* [ASSIGNED TASK] Please return all lines from the records below that include the string "destruct".

(Stored data)
(** C6, as the code has it: a visited shape is validated and its dictionary
    given the tile layer when it has none, whether or not the shape is then
    dropped.  When the validated dictionary has an [error], [invisible] or
    [path] key or a truthy [exclude], no Feature is created, nothing is
    appended and the layer is unchanged.  Otherwise one Feature is built by
    [new_feature] from the shape's geometry and that dictionary, and
    appended. *)
Theorem leaf_dropped_or_feature shape self :
  let validated := check_markup_errors (shape_properties shape) in
  let final := default_tile_layer FEATURES_TILE_LAYER validated in
  let feature :=
    Feature_init (last_feature_id (flatmap self) + 1)
      (shape_geometry shape) final false in
  let result := process_shape' (ShapeNode shape) self in
  snd (fst (fst result)) =
    ShapeNode {| shape_geometry := shape_geometry shape;
                 shape_properties := final |}
  /\ is_Some (final !! "tile-layer")
  /\ (drop_marked validated ->
      result =
        (([], ShapeNode {| shape_geometry := shape_geometry shape;
                           shape_properties := final |}),
         self, [CheckMarkupErrors (shape_properties shape)]))
  /\ (~ drop_marked validated ->
      fst (fst (fst result)) = [feature]
      /\ snd (fst result) =
           after_new_feature self (shape_geometry shape) final
      /\ snd result =
           [CheckMarkupErrors (shape_properties shape);
            NewFeature (shape_geometry shape) final feature]
      /\ geometry feature = shape_geometry shape
      /\ (forall key, key <> "geometry" -> key <> "featureId" ->
            properties feature !! key = final !! key)).
Proof.
  intros validated final feature result.
  subst result. rewrite process_shape_ShapeNode, process_leaf_run.
  cbn zeta. fold validated. unfold final_properties. fold validated final.
  pose proof (dropped_drop_marked validated) as Hd. fold final in Hd.
  split; [by destruct (dropped final)|].
  split; [apply default_tile_layer_present|].
  split.
  - intros Hm. apply Hd in Hm. by rewrite Hm.
  - intros Hm. destruct (dropped final) eqn:E; [by destruct Hm; apply Hd|].
    repeat split; try done.
    intros key Hg Hf. cbn. by rewrite !lookup_insert_ne.
Qed.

* [REPLY TO THE EXERCISE]
  split; [by destruct (dropped final)|].
  - intros Hm. destruct (dropped final) eqn:E; [by destruct Hm; apply Hd|].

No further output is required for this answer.